■ PROVIDED ENTRIES:
(* ===== verification/BootAmd64.v ===== *)
(** The boot of the AMD64 kernel: the PCI scan and the platform of AMD64 behind the
    interfaces that kernel_main is written against, and a machine it boots on. *)

From S2P Require Export Kernel DevicesAmd64 PlatformAmd64.

Open Scope Z_scope.

(** The hardware's state is not the kernel's: output, the logger and the registry leave
    the configuration space alone, and no access to the hardware changes them. *)
Class SeparatePorts (W : Type) `{ConfigPorts W} `{Console W} `{DeviceStore W} := {
  sp_write : forall s w, port_live w ->
    port_live (con_write s w) /\ forall a, port_cfg (con_write s w) a = port_cfg w a;
  sp_log : forall l w, port_live w ->
    port_live (con_set_log l w) /\ forall a, port_cfg (con_set_log l w) a = port_cfg w a;
  sp_registry : forall r w, port_live w ->
    port_live (ds_set_registry r w) /\ forall a, port_cfg (ds_set_registry r w) a = port_cfg w a;
  sp_bus : forall P : registry -> log_state -> Prop,
    bus_keeps (fun w => P (ds_registry w) (con_log w))
}.

Lemma slot_device_ext c c' mask s : (forall a, c a = c' a) ->
  slot_device c mask s = slot_device c' mask s.
Proof. intros E. destruct s as [b d]. unfold slot_device. by rewrite !E. Qed.

Lemma on_buses_ext c c' mask : (forall a, c a = c' a) -> on_buses c mask = on_buses c' mask.
Proof.
  intros E. apply list_omap_ext, Forall_Forall2_diag, Forall_forall. intros s _.
  by apply slot_device_ext.
Qed.

Section enumerator.
  Context {W : Type} `{ConfigPorts W} `{Console W} `{!ConsoleLaws W} `{DeviceStore W}
    `{!DeviceStoreLaws W} `{!SeparatePorts W}.

(** The static tag is NULL at boot, when the function is called. *)
Definition enumerate_amd64 (fdt : Z) (callback : option (device -> St W unit)) : St W Z :=
  '(device_count, _) ← DevicesAmd64.devices_enumerate None callback; mret device_count.

(** The devices [l] were registered, and the logger is [st]. *)
Definition registered_so_far (r0 : registry) (st : log_state) (l : list device) (w : W) : Prop :=
  add_all l r0 = Ok (ds_registry w) /\ con_log w = st.

Lemma register_device_ok r0 st d l w : registry_wf r0 -> port_live w ->
  registered_so_far r0 st l w ->
  exists w', register_device d w = Ok (tt, w') /\ port_live w' /\
    registered_so_far r0 st (l ++ [d]) w' /\ forall a, port_cfg w' a = port_cfg w a.
Proof using DeviceStoreLaws0 SeparatePorts0.
  intros Hr0 Hl [Ha Hs]. destruct (register_device_adds r0 l d w Hr0 Ha) as (r' & E & Ha').
  exists (ds_set_registry r' w). split; [done|].
  destruct (sp_registry r' w Hl) as [Hl' Hc']. split; [done|]. split; [|done].
  split; [by rewrite ds_get_set|by rewrite ds_log_set].
Qed.

Lemma print_access_ok p w : exists w', print_access p pci_detect_ecam w = Ok (tt, w') /\ prints w w'.
Proof using.
  unfold print_access. erewrite St_bind_ok by reflexivity.
  destruct (log_enabled _ _); [|by exists w].
  unfold when, pci_detect_ecam. destruct (prints_prefix w w p LOG_DEBUG) as (w1 & E1 & P1); [done..|].
  rewrite (St_bind_ok _ _ _ _ _ E1). eexists. split; [reflexivity|]. eapply rtc_r; [done|by eexists].
Qed.

(** Output keeps the hardware as it is. *)
Lemma prints_hw w w' : prints w w' -> port_live w ->
  port_live w' /\ (forall a, port_cfg w' a = port_cfg w a) /\
  ds_registry w' = ds_registry w /\ con_log w' = con_log w.
Proof using ConsoleLaws0 DeviceStoreLaws0 SeparatePorts0.
  induction 1 as [w|w w1 w' [s ->] _ IH]; [done|]. intros Hl.
  destruct (sp_write s w Hl) as [Hl1 Hc1]. destruct (IH Hl1) as (Hl' & Hc' & Hr' & Hs').
  split; [done|]. split; [intros a; by rewrite Hc', Hc1|].
  by rewrite Hr', Hs', ds_registry_write, con_log_write.
Qed.

Lemma enumerate_amd64_ok fdt ds w : port_live w -> registry_wf (ds_registry w) ->
  log_follows ds (con_log w) ->
  exists w' r, enumerate_amd64 fdt (Some register_device) w
      = Ok (len (on_buses (port_cfg w) port_mask), w') /\
    add_all (on_buses (port_cfg w) port_mask) (ds_registry w) = Ok r /\ ds_registry w' = r /\
    log_follows ds (con_log w') /\ port_live w'.
Proof using ConsoleLaws0 DeviceStoreLaws0 SeparatePorts0.
  intros Hl Hwf Hlog. unfold enumerate_amd64, DevicesAmd64.devices_enumerate.
  unfold klog_register.
  destruct (log_register (con_log w) (str "pci") LOG_INFO) as [p st] eqn:Ereg.
  assert (log_follows ds st) as Hst.
  { pose proof (log_register_follows ds _ (str "pci") LOG_INFO Hlog) as Hf. by rewrite Ereg in Hf. }
  destruct (sp_log st w Hl) as [Hl1 Hc1]. set (w1 := con_set_log st w) in *.
  rewrite St_bind_assoc. rewrite (St_bind_ok _ _ w p w1) by (by rewrite Ereg). cbv zeta.
  rewrite St_bind_assoc. destruct (print_access_ok p w1) as (w2 & E2 & P2).
  rewrite (St_bind_ok _ _ _ _ _ E2), St_bind_assoc.
  destruct (prints_hw _ _ P2 Hl1) as (Hl2 & Hc2 & Hr2 & Hs2).
  assert (ds_registry w2 = ds_registry w) as Hreg by (rewrite Hr2; apply ds_registry_log).
  assert (con_log w2 = st) as Hcl by (rewrite Hs2; apply con_log_set_log).
  destruct (scan_buses_ok (registered_so_far (ds_registry w) st) register_device w2
    (on_buses (port_cfg w) port_mask)) as (w3 & E3 & Hl3 & (Ha3 & Hs3) & _).
  - apply on_buses_ext. intros a. by rewrite Hc2, Hc1.
  - intros l. apply (sp_bus (fun r s => add_all l (ds_registry w) = Ok r /\ s = st)).
  - intros d l w' Hl' Hp'. by apply register_device_ok.
  - done.
  - split; [by rewrite Hreg|done].
  - unfold pci_detect_ecam. rewrite (St_bind_ok _ _ _ _ _ E3).
    eexists _, (ds_registry w3). split; [reflexivity|]. rewrite Hs3.
    exact (conj Ha3 (conj eq_refl (conj Hst Hl3))).
Qed.

#[export] Instance amd64_enumerator : Enumerator W.
Proof using ConsoleLaws0 DeviceStoreLaws0 SeparatePorts0.
  refine {| DeviceScan.devices_enumerate := enumerate_amd64;
            hw_ready _ w := port_live w;
            hw_found _ w := on_buses (port_cfg w) port_mask;
            hw_count _ w := len (on_buses (port_cfg w) port_mask) |}.
  - intros _ s w Hl. destruct (sp_write s w Hl) as [Hl' Hc]. by rewrite (on_buses_ext _ _ _ Hc).
  - intros _ l w Hl. destruct (sp_log l w Hl) as [Hl' Hc]. by rewrite (on_buses_ext _ _ _ Hc).
  - intros _ r w Hl. destruct (sp_registry r w Hl) as [Hl' Hc]. by rewrite (on_buses_ext _ _ _ Hc).
  - apply enumerate_amd64_ok.
Defined.
End enumerator.

(** The devices of the PCI scan have no names: they are always printed. *)
Lemma on_buses_readable mem strmax driver_name c mask n :
  Forall (readable mem strmax driver_name) (new_slot <$> take n (on_buses c mask)).
Proof.
  apply Forall_fmap, Forall_take, Forall_forall. intros d Hd.
  apply list_elem_of_omap in Hd as ([b k] & _ & E). apply readable_unnamed;
    unfold slot_device in E; (destruct (_ =? _); [discriminate|by injection E as <-]).
Qed.

(* ------------------------------------------------------------------ *)
(** ** A machine *)

(** A PC with the host bridge and the card of [bridge], a UART, and nothing else: no
    driver accepts a device. *)
Module machine.
Record world := World {
  pci : bridge.world; com : uart; table : option (Z * Z); screen : console;
  store : registry; searched : option nat; off : bool }.
Definition set_pci (p : bridge.world) (w : world) : world :=
  World p (com w) (table w) (screen w) (store w) (searched w) (off w).

Definition bus : Bus world := {|
  bus_read a addr w :=
    match @bus_read _ bridge.bus a addr (pci w) with
    | Ok (v, p) => Ok (v, set_pci p w) | UB => UB | NoFuel => NoFuel
    end;
  bus_write a addr v w :=
    match a with
    | Port8 =>
        Ok (tt, World (pci w)
                  (if (0x3F8 <=? addr) && (addr <=? 0x3FC) then uart_write (com w) (addr - 0x3F8) v
                   else com w)
                  (table w) (screen w) (store w) (searched w) (off w || (addr =? 0xf4)))
    | _ =>
        match @bus_write _ bridge.bus a addr v (pci w) with
        | Ok (_, p) => Ok (tt, set_pci p w) | UB => UB | NoFuel => NoFuel
        end
    end |}.

Definition ports : @ConfigPorts world bus.
Proof.
  refine {| port_cfg w := @port_cfg _ _ bridge.ports (pci w); port_mask := pci_sample.mask;
            port_live w := @port_live _ _ bridge.ports (pci w);
            port_selected w := @port_selected _ _ bridge.ports (pci w) |}.
  - intros w. apply (@port_u32 _ _ bridge.ports).
  - apply pci_sample.mask_u32.
  - intros w a Hl Ha. destruct (@port_select _ _ bridge.ports (pci w) a Hl Ha) as (p & E & Hp).
    exists (set_pci p w). split; [|exact Hp]. unfold bus_write, bus. by rewrite E.
  - intros w a Hl Ha. destruct (@port_data_read _ _ bridge.ports (pci w) a Hl Ha) as (p & E & Hp).
    exists (set_pci p w). split; [|exact Hp]. unfold bus_read at 1, bus. by rewrite E.
  - intros w a v Hl Ha Hv.
    destruct (@port_data_write _ _ bridge.ports (pci w) a v Hl Ha Hv) as (p & E & Hp).
    exists (set_pci p w). split; [|exact Hp]. unfold bus_write, bus. by rewrite E.
Defined.

Definition con : Console world := {|
  con_write s w := World (pci w) (com w) (table w) (con_write s (screen w)) (store w) (searched w) (off w);
  con_log w := con_log (screen w);
  con_set_log l w :=
    World (pci w) (com w) (table w) (con_set_log l (screen w)) (store w) (searched w) (off w) |}.
Definition con_laws : @ConsoleLaws world con.
Proof.
  split; [done|..].
  - intros [p c t [o l] r d f]. unfold con_write, con. cbn. by rewrite app_nil_r.
  - intros s t w. unfold con_write, con. cbn. by rewrite app_assoc.
Defined.

Definition devices : DeviceStore world := {|
  ds_registry := store;
  ds_set_registry r w := World (pci w) (com w) (table w) (screen w) r (searched w) (off w) |}.
Definition devices_laws : @DeviceStoreLaws world con devices.
Proof. by split. Defined.

Definition resources : ResourceList world := {|
  rs_devices := searched;
  resources_set_devices d w :=
    World (pci w) (com w) (table w) (screen w) (store w) d (off w) |}.
Definition resources_laws : @ResourceListLaws world con devices resources.
Proof. by split. Defined.

Definition separate : @SeparatePorts world bus ports con devices.
Proof.
  split; [done..|]. intros P. split.
  - intros a addr w v w' Hw. unfold bus_read, bus.
    destruct (@bus_read _ bridge.bus a addr (pci w)) as [[? p]| |]; [|done..].
    by intros [= <- <-].
  - intros a addr v w [] w' Hw. unfold bus_write, bus.
    destruct a; try (by intros [= <-]);
      (destruct (@bus_write _ bridge.bus _ addr v (pci w)) as [[? p]| |]; [|done..]; by intros [= <-]).
Defined.

Definition idt_register : @IdtRegister world con.
Proof.
  refine (@Build_IdtRegister world con
    (fun limit base w =>
       World (pci w) (com w) (Some (limit, base)) (screen w) (store w) (searched w) (off w))
    table _ _); reflexivity.
Defined.

(** With the interrupts off the processor stays halted. *)
Definition hlt : Hlt world := skip.

(** The platform of PlatformAmd64.v, with the stub and the table at some addresses. *)
Definition platform : Platform world := {|
  Kernel.platform_init :=
    _ ← @PlatformAmd64.platform_init _ bus con idt_register 0x8000 0x9000 statics_zero; skip;
  Kernel.platform_halt := @PlatformAmd64.platform_halt _ bus hlt;
  Kernel.platform_get_cmdline := PlatformAmd64.platform_get_cmdline;
  ARCH_NAME := "AMD64/x86-64" |}.

Definition net : NetDriver world := {|
  drv_get_mac _ _ m := mret (-1, m);
  drv_transmit _ _ _ _ _ := mret (-1);
  drv_receive _ _ b _ _ l := mret (-1, b, l);
  net_acquire _ _ := mret None;
  net_print_tag _ _ := Ok [] |}.
Definition rng : RngDriver world := {|
  rng_registry := store;
  rng_acquire _ := mret None;
  rng_read _ b _ _ := mret (-1, b) |}.
Definition trap : @IllegalInstruction world := fun n =>
  _ ← @exception_invalid_opcode_handler _ bus con hlt n; skip.

(** The command line at 2 MB. *)
Definition line : cstr := str "log.pci=debug app=mac-all".
Definition mem : memory := fun a =>
  if 0x200000 <=? a then Some (default 0 (line !! Z.to_nat (a - 0x200000))) else Some 0.

Definition start : world :=
  World bridge.start (Uart 0 0 0 0 0 0 []) None (ConsoleState [] log_empty) registry_empty None false.
Definition initialised : world :=
  World bridge.start (Uart 0 3 3 0 0xC7 0x0B []) (Some (4095, 0x9000))
    (ConsoleState (str "[AMD64] Exception handlers installed" ++ nl) log_empty)
    registry_empty None false.
Definition enumerator : @Enumerator world con devices :=
  @amd64_enumerator world bus ports con con_laws devices devices_laws separate.
End machine.

Lemma kernel_main_correct_witness : exists w1 r kernel_log,
  @kernel_main machine.world AMD64 machine.con machine.devices machine.enumerator machine.platform
    machine.resources machine.net machine.rng machine.trap machine.mem 64 (fun _ => []) 1 0
    (app_statics_zero 1000) machine.start
  = @run_and_halt machine.world AMD64 machine.con machine.net machine.rng machine.trap
      machine.platform 1 kernel_log (apps_named machine.line) (app_statics_zero 1000) w1 /\
  scanned (@hw_found _ _ _ machine.enumerator 0 machine.initialised)
    (device_set_fdt registry_empty 0) r /\
  machine.searched w1 = device_list_head (machine.store w1).
Proof.
  destruct (@kernel_main_correct machine.world AMD64 machine.con machine.con_laws machine.devices
    machine.devices_laws machine.enumerator machine.platform machine.resources
    machine.resources_laws machine.net machine.rng machine.trap machine.mem 64 (fun _ => []) 1 0
    (app_statics_zero 1000) (Some machine.line) machine.start machine.initialised)
    as (w1 & r & kl & E & Hs & _ & Hd & _).
  - vm_compute. reflexivity.
  - reflexivity.
  - reflexivity.
  - exact pci_sample.initial_u32.
  - exists 0x200000. split; [reflexivity|]. split; [|cbn; lia].
    vm_compute. repeat split; discriminate.
  - apply on_buses_readable.
  - exists w1, r, kl. split; [exact E|]. split; [exact Hs|exact Hd].
Defined.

■ EXERCISE PROMPT: Transcribe the records above from the line holding "bus_read a addr" down to the line holding "Ok (tt, World (pci w)", inclusive, without adding anything.

■ EXERCISE OUTPUT:
  bus_read a addr w :=
    match @bus_read _ bridge.bus a addr (pci w) with
    | Ok (v, p) => Ok (v, set_pci p w) | UB => UB | NoFuel => NoFuel
    end;
  bus_write a addr v w :=
    match a with
    | Port8 =>
        Ok (tt, World (pci w)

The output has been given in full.